[Haskell-cafe] How to write fast for loops

Tue Apr 29 03:39:35 UTC 2014

After some evaluation, here come some results of my benchmarks, and the
final function I've packaged:

* It is tricky to write an Enum-based general loop function that is fast
for all data types. The way overflow checks are implemented in different
types makes e.g. Int and Word32 behave differently; Word32 is slower.

* [a..b] is nice and can be just as fast as a manual loop - if you are
lucky. Unfortunately, if you don't want to rely on luck for your
program's performance, you can't have your [a..b] (at the time being).

* Vector's equivalent of [a..b] *might* not be as luck dependent, but
suffers from a factor 5 penalty, which is hopefully a but (see John's post).

Current most appealing solution for fast loops
----------------------------------------------

Unfortunately, this seems to be the most robustly fast (across all types
I have tested it with) loop:

  forLoop :: (Monad m) => a -> (a -> Bool) -> (a -> a) -> (a -> m ()) ->
m ()
  forLoop start cond inc f = go start
    where
      go !x | cond x    = f x >> go (inc x)
            | otherwise = return ()

And you can use it as

  forLoop 0 (< n) (+1) $ \i -> ...

Now, you probably don't like this, and neither do I, but it really looks
like this is what you should use if you want to write high performance
code :/

What also works is a `numLoop :: (Num a, Eq a, Monad m) => a -> a -> (a
-> m ()) -> m ()` with start and end value like [a..b], but the
`forLoop` aboves gives more flexibility and you can use either (+1) or
`succ` with it depending on whether you want performance or overflow-safety.

Does it really matter?
----------------------

One might think that in many cases the loop incrementing performance
doesn't matter too much, since the loop body should dominate the time spent.

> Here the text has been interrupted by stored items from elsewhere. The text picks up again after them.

(* ===== verification/LibSm.v ===== *)
(** * State machines: src/common/lib_state_machine.c

    A state machine runs inside a larger state [S], which its states' functions
    change too.  Pointers to states and to the function that looks for
    transitions are values of [P] and [F], which the sections below follow. *)
From S2P Require Import Prelude.

Record LibSmState (S : Type) : Type := MkSmState {
  state_enum : Z;
  run : option (M S BmErr);
  on_state_exit : option (M S BmErr);
  on_state_entry : option (M S BmErr)
}.
Arguments MkSmState {S}. Arguments state_enum {S}. Arguments run {S}.
Arguments on_state_exit {S}. Arguments on_state_entry {S}.

(** [None] is a null pointer. *)
Record LibSmContext (P F : Type) : Type := MkSmContext {
  current_state : option P;
  check_transitions_for_next_state : option F;
  sm_name : option bytes
}.
Arguments MkSmContext {P F}. Arguments current_state {P F}.
Arguments check_transitions_for_next_state {P F}. Arguments sm_name {P F}.

Definition set_current_state {P F} (p : P) (c : LibSmContext P F) : LibSmContext P F :=
  MkSmContext (Some p) (check_transitions_for_next_state c) (sm_name c).

Definition lib_sm_init {P F} (ctx : option (LibSmContext P F)) (init_state : option P)
    (check : option F) (name : option bytes) : BmErr * option (LibSmContext P F) :=
  match check, ctx, init_state, name with
  | Some f, Some _, Some p, Some n => (BmOK, Some (MkSmContext (Some p) (Some f) (Some n)))
  | _, _, _, _ => (BmEINVAL, ctx)
  end.

Section run.
Context {S P F : Type} `{EqDecision P}.
Context (sm : S -> LibSmContext P F) (set_sm : LibSmContext P F -> S -> S).
(** What the pointers point to. *)
Context (deref : P -> option (LibSmState S)) (call : F -> Z -> M S (option P)).

(** [ctx->current_state], dereferenced. *)
Definition current : M S (P * LibSmState S) :=
  p ← gets (fun s => current_state (sm s));
  p ← lift p;
  st ← lift (deref p);
  mret (p, st).

(** The errors of the functions of the states are reported only. *)
Definition run_opt (f : option (M S BmErr)) : M S unit :=
  match f with None => mret tt | Some f => _ ← f; mret tt end.

Definition lib_sm_run : M S BmErr :=
  p ← gets (fun s => current_state (sm s));
  match p with
  | None => mret BmEINVAL
  | Some p =>
      st ← lift (deref p);
      match run st with
      | None => mret BmEINVAL
      | Some f =>
          _ ← f;
          '(_, st) ← current;
          check ← gets (fun s => check_transitions_for_next_state (sm s));
          check ← lift check;
          next ← call check (state_enum st);
          match next with
          | None => mret BmENODEV
          | Some n =>
              '(p, st) ← current;
              if decide (p = n) then mret BmOK
              else
                _ ← run_opt (on_state_exit st);
                _ ← modify (fun s => set_sm (set_current_state n (sm s)) s);
                '(_, st) ← current;
                _ ← run_opt (on_state_entry st);
                mret BmOK
          end
      end
  end.

Definition get_current_state_enum : M S Z := '(_, st) ← current; mret (state_enum st).

(** ** How a step goes *)

Lemma post_current Q s :
  (forall p st, current_state (sm s) = Some p -> deref p = Some st -> Q (p, st) s) ->
  post current Q s.
Proof. intros H. unfold current. repeat post_step. by apply H. Qed.

Lemma post_run_opt f Q s :
  (f = None -> Q tt s) -> (forall m, f = Some m -> post m (fun _ => Q tt) s) ->
  post (run_opt f) Q s.
Proof.
  intros Hn Hm. destruct f as [m|]; cbn; [|by apply post_ret, Hn].
  apply post_bind. eapply post_mono; [by apply Hm|]. intros e s' HQ. by apply post_ret.
Qed.

(** The rule for invariants.  [R p] holds between the steps in the state [p],
    [Q p] when the state's function has run, and [T p n] when the machine leaves
    [p] for [n]. *)
Lemma lib_sm_run_invariant (R Q : P -> S -> Prop) (T : P -> P -> S -> Prop) s :
  (forall p s, R p s -> current_state (sm s) = Some p) ->
  (forall p st s, deref p = Some st -> R p s ->
     match run st with
     | Some f => post f (fun _ s => current_state (sm s) = Some p /\ Q p s) s
     | None => True
     end) ->
  (forall p st c s, deref p = Some st -> Q p s -> current_state (sm s) = Some p ->
     post (call c (state_enum st)) (fun n s => match n with
       | None => R p s
       | Some n => if decide (p = n) then R p s else current_state (sm s) = Some p /\ T p n s
       end) s) ->
  (forall p n st s, deref p = Some st -> T p n s -> current_state (sm s) = Some p ->
     post (run_opt (on_state_exit st))
       (fun _ s => current_state (sm (set_sm (set_current_state n (sm s)) s)) = Some n
          /\ forall st', deref n = Some st' ->
               post (run_opt (on_state_entry st')) (fun _ => R n)
                 (set_sm (set_current_state n (sm s)) s)) s) ->
  forall p, R p s -> post lib_sm_run (fun _ s => exists p, R p s) s.
Proof.
  intros HR Hrun Hcall Hexit p Hp. unfold lib_sm_run. repeat post_step. rewrite (HR p s Hp).
  repeat post_step. rename a into st. pose proof (Hrun p st s H Hp) as Hf.
  destruct (run st) as [f|]; [|apply post_ret; by exists p].
  post_step. eapply post_mono; [exact Hf|]. intros e s1 [H1c H1]. cbv beta.
  post_step. apply post_current. intros p1 st1 E1 D1. rewrite H1c in E1.
  injection E1 as <-. repeat post_step.
  eapply post_mono; [by apply (Hcall p)|]. intros [n|] s2 H2; cbv beta iota in H2.
  2: { apply post_ret. by exists p. }
  assert (Hc : current_state (sm s2) = Some p) by (case_decide; [by apply HR|by apply H2]).
  post_step. apply post_current. intros p2 st2 E2 D2. rewrite Hc in E2. injection E2 as <-.
  destruct (decide (p = n)) as [->|Hne]; [apply post_ret; by exists n|].
  post_step. eapply post_mono; [apply (Hexit p n); [done|apply H2|done]|]. intros [] s3 [H3c H3]. cbv beta.
  repeat post_step. apply post_current. intros p4 st4 E4 D4. rewrite H3c in E4. injection E4 as <-.
  post_step. eapply post_mono; [by apply H3|]. intros [] s5 H5. apply post_ret. by exists n.
Qed.
End run.
(* ===== verification/PosixQueue.v ===== *)
(** * The operating system on POSIX, queues and semaphores: src/common/bm_posix.c

    The passes of the operations of queues, stream buffers and semaphores, in the
    sense of [Monitor], and what any number of tasks that use them observe.  A time
    of 0 never waits, one of [UINT32_MAX] waits for ever; when the time of another
    wait is over the function returns without looking at the object again, which
    is [step_timeout], or [step_late] if the task had been woken. *)
From S2P Require Import Prelude Monitor.

Definition UINT32_MAX : Z := 0xFFFFFFFF.

Definition not_empty : nat := 0.
Definition not_full : nat := 1.

Definition time_ends (timeout_ms : Z) : bool := negb (timeout_ms =? 0) && negb (timeout_ms =? UINT32_MAX).

(** [(i + 1) % capacity]; [None] divides by zero. *)
Definition next_index (capacity i : Z) : option Z :=
  if capacity =? 0 then None else Some (u32 (i + 1) mod capacity).

(** ** Queues *)

Record PosixQueue : Type := MkPosixQueue {
  pq_storage : bytes; pq_item_size : Z; pq_capacity : Z; pq_count : Z; pq_head : Z; pq_tail : Z
}.
(** How its thread does. *)
Record thread_ok (t : PosixTimer) (s : timer_system) (a : armed) : Prop := {
  th_deleted : delete_requested t = true -> sys_at s = AtCallback /\ running t = false;
  th_due : forall ts, sys_at s = AtSleep ts -> time_ok ts
    /\ (needs_reset t = false -> forall since, armed_since a = Some since ->
          since + period_ms t * 1000000 <= ns_of ts)
    /\ (needs_reset t = false \/ sys_woken s = false ->
          ns_of ts <= ns_of (sys_clock s) + period_ms t * 1000000)
    /\ (running t = false -> sys_woken s = true);
  th_stopped : sys_at s = AtStopped -> running t = true -> sys_woken s = true
}.

Definition calls_back (at_ : thread_at) : bool := match at_ with AtCallback => true | _ => false end.

Record system_ok (s : timer_system) : Prop := {
  sok_clock : time_ok (sys_clock s);
  sok_alive : sys_timer s = None <-> sys_at s = AtExit;
  sok_armed : exists a, armed_replay reload p (sys_events s) = Some a
    /\ armed_busy a = calls_back (sys_at s)
    /\ forall t, sys_timer s = Some t -> timer_core t (sys_clock s) a /\ thread_ok t s a
}.

Lemma armed_replay_snoc h e a :
  armed_replay reload p h = Some a -> armed_replay reload p (h ++ [e]) = armed_event reload a e.
Proof. intros H. unfold armed_replay in *. by rewrite foldl_app, H. Qed.

Lemma timer_core_later t now now' a :
  timer_core t now a -> ns_of now <= ns_of now' -> timer_core t now' a.
Proof. intros [] Hn. split; try done. intros since H. specialize (tc_past0 since H). lia. Qed.

Lemma thread_ok_later t s a now :
  thread_ok t s a -> ns_of (sys_clock s) <= ns_of now ->
  thread_ok t (MkSystem (sys_timer s) (sys_at s) (sys_woken s) now (sys_events s)) a.
Proof.
  intros [] Hn. split; cbn; try done.
  intros ts H. destruct (th_due0 ts H) as (H1 & H2 & H3 & H4). split_and!; try done.
  intros H'. specialize (H3 H'). lia.
Qed.

(** A new deadline. *)
Lemma sleep_ok t b now a ev :
  time_ok now -> timer_core t now a -> armed_busy a = false -> armed_replay reload p ev = Some a ->
  running t = true -> delete_requested t = false ->
  system_ok (MkSystem (Some (set_needs_reset b t)) (AtSleep (deadline_from_ms now (period_ms t)))
               false now ev).
Proof.
  intros Hn [] Hb He Hr Hd. destruct (deadline_ns now (period_ms t) Hn tc_range0) as [Ens Hok].
  split; [done|done|]. exists a. split_and!; [done|done|]. cbn. intros ? [= <-]. split; [by split|].
  split; cbn; [by rewrite Hd| |done]. intros ts [= <-]. rewrite Ens. split_and!; [done| |lia|by rewrite Hr].
  intros _ since Hs. specialize (tc_past0 since Hs). lia.
Qed.

Lemma phase1_ok t now a ev t' at_ :
  time_ok now -> timer_core t now a -> armed_busy a = false -> armed_replay reload p ev = Some a ->
  thread_phase1 now t = (t', at_) -> system_ok (MkSystem t' at_ false now ev).
Proof.
  intros Hn Hc Hb He. unfold thread_phase1, thread_exit.
  destruct (delete_requested t) eqn:Ed, (running t) eqn:Er; cbn; intros [= <- <-].
  1, 2: rewrite <- (tc_self _ _ _ Hc), Ed; split; [done|done|]; exists a; by split_and!.
  - by apply (sleep_ok t false now a).
  - split; [done|done|]. exists a. split_and!; [done|done|]. cbn. intros ? [= <-]. split; [done|].
    split; cbn; [by rewrite Ed|done|by rewrite Er].
Qed.

Lemma woken_ok timed_out ts s s' :
  system_ok s -> (timed_out = true -> time_is_up s = true) -> sys_at s = AtSleep ts ->
  thread_pass timed_out s = Some s' -> system_ok s'.
Proof.
  intros [Hn Ha (a & He & Hb & Ht)] Htime Eat. unfold thread_pass, thread_woken.
  destruct (sys_timer s) as [t|] eqn:Et; [|done]. cbn [mbind option_bind].
  destruct (Ht t eq_refl) as [Hc Hth]. rewrite Eat in *. cbn in Hb.
  destruct (delete_requested t) eqn:Ed; [by destruct (th_deleted _ _ _ Hth Ed) as [? _]; congruence|].
  destruct (running t) eqn:Er; cbn [negb].
  2: { unfold thread_phase1. rewrite Er, Ed. cbn. intros [= <-]. rewrite app_nil_r.
       eapply phase1_ok; try done. unfold thread_phase1. by rewrite Er, Ed. }
  destruct (needs_reset t) eqn:Enr.
  { intros [= <-]. cbn. rewrite app_nil_r. by apply (sleep_ok t false _ a). }
  destruct (th_due _ _ _ Hth ts Eat) as (Hts & Hdue & Hle & _).
  destruct timed_out; intros [= <-].
  - specialize (Htime eq_refl). unfold time_is_up in Htime. rewrite Eat, time_reached_ns in Htime by done.
    apply Z.leb_le in Htime. destruct (armed_since a) as [since|] eqn:Es;
      [|by rewrite (proj1 (tc_running _ _ _ Hc) Es) in Er].
    specialize (Hdue Enr since eq_refl).
    split; [done|done|]. exists (MkArmed (Some since) (armed_period a) true).
    cbn [sys_events sys_at sys_timer].
    rewrite (armed_replay_snoc _ _ _ He). cbn. rewrite Es, Hb, (tc_period _ _ _ Hc). cbn.
    destruct (Z.leb_spec (since + period_ms t * 1000000) (ns_of (sys_clock s))); [|lia].
    split_and!; [done|done|]. intros ? [= <-]. split; [|by split; cbn; rewrite ?Ed].
    destruct Hc. split; cbn; try done; [by rewrite Er|by rewrite <- Es].
  - split; [done|done|]. exists a. cbn. rewrite app_nil_r. split_and!; [done|done|].
    intros ? [= <-]. split; [done|]. split; cbn; [by rewrite Ed| |done].
    intros ? [= <-]. split_and!; [done|done|by auto|by rewrite Er].
Qed.

Lemma returned_ok timed_out s s' :
  system_ok s -> sys_at s = AtCallback -> thread_pass timed_out s = Some s' -> system_ok s'.
Proof.
  intros [Hn Ha (a & He & Hb & Ht)] Eat. unfold thread_pass, thread_returned.
  destruct (sys_timer s) as [t|] eqn:Et; [|done]. cbn [mbind option_bind]. rewrite Eat in *.
  destruct (Ht t eq_refl) as [Hc Hth]. cbn in Hb.
  set (ev := sys_events s ++ _).
  assert (Hev : armed_replay reload p ev = armed_event reload a (Ended (ns_of (sys_clock s))))
    by (by apply armed_replay_snoc).
  cbn in Hev. rewrite Hb in Hev. pose proof (th_deleted _ _ _ Hth) as Hdel.
  destruct (auto_reload t && running t && negb (delete_requested t)) eqn:Ec.
  - intros [= <-]. rewrite !andb_true_iff, negb_true_iff in Ec. destruct Ec as [[E1 E2] E3].
    assert (Er : reload = true) by (by rewrite <- (tc_reload _ _ _ Hc)). rewrite Er in Hev at 2.
    replace t with (set_needs_reset (needs_reset t) t) at 1 by (by destruct t).
    refine (sleep_ok _ _ _ _ _ Hn _ _ Hev E2 E3); [|done].
    destruct Hc. split; cbn; try done.
    + rewrite <- tc_running0. by destruct (armed_since a).
    + intros since. destruct (armed_since a); cbn; intros [= <-]. lia.
  - assert (Hn' : (if reload then (armed_since a ≫= fun _ => Some (ns_of (sys_clock s))) else None) = None).
    { destruct Hc. rewrite tc_reload0 in Ec. destruct reload; [|done]. cbn in Ec.
      destruct (running t) eqn:Er; [|by rewrite (proj2 tc_running0 eq_refl)].
      cbn in Ec. apply negb_false_iff in Ec. by destruct (Hdel Ec). }
    rewrite Hn' in Hev. destruct (thread_phase1 _ _) as [t' at_] eqn:E1. intros [= <-].
    refine (phase1_ok _ _ _ _ _ _ Hn _ _ Hev E1); [|done]. destruct Hc. by split.
Qed.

That is true, but it is easy to get into cases where it doesn't. Some
examples:

* You want to write a test to make sure that reinterpret-casting a
Word32 to Float and back gives you the same Word32 [1]. Using `forLoop`
can make the difference if you have to wait 40 seconds for your test to
pass or 3 seconds. (This is how I got into this topic.)

* You want to implement something that does trivial operations on
unboxed vectors, say dot product or matrix multiplication. `forLoop` can
make a 5x performance difference.

Shouldn't I write something this trivial ad-hoc?
------------------------------------------------

I've packed `forLoop` into https://github.com/nh2/loop and uploaded it
to Hackage (http://hackage.haskell.org/package/loop).

* Maintaining the fastest way to loop in one place frees one from
thinking about it, and I plan to keep this updated with the fastest
implementation known (contributions welcome).

* It gives us a place to discuss alternatives and collect benchmarks for
high-performance looping.

Let's hope it becomes useless soon!

[1]: http://stackoverflow.com/a/7002812/263061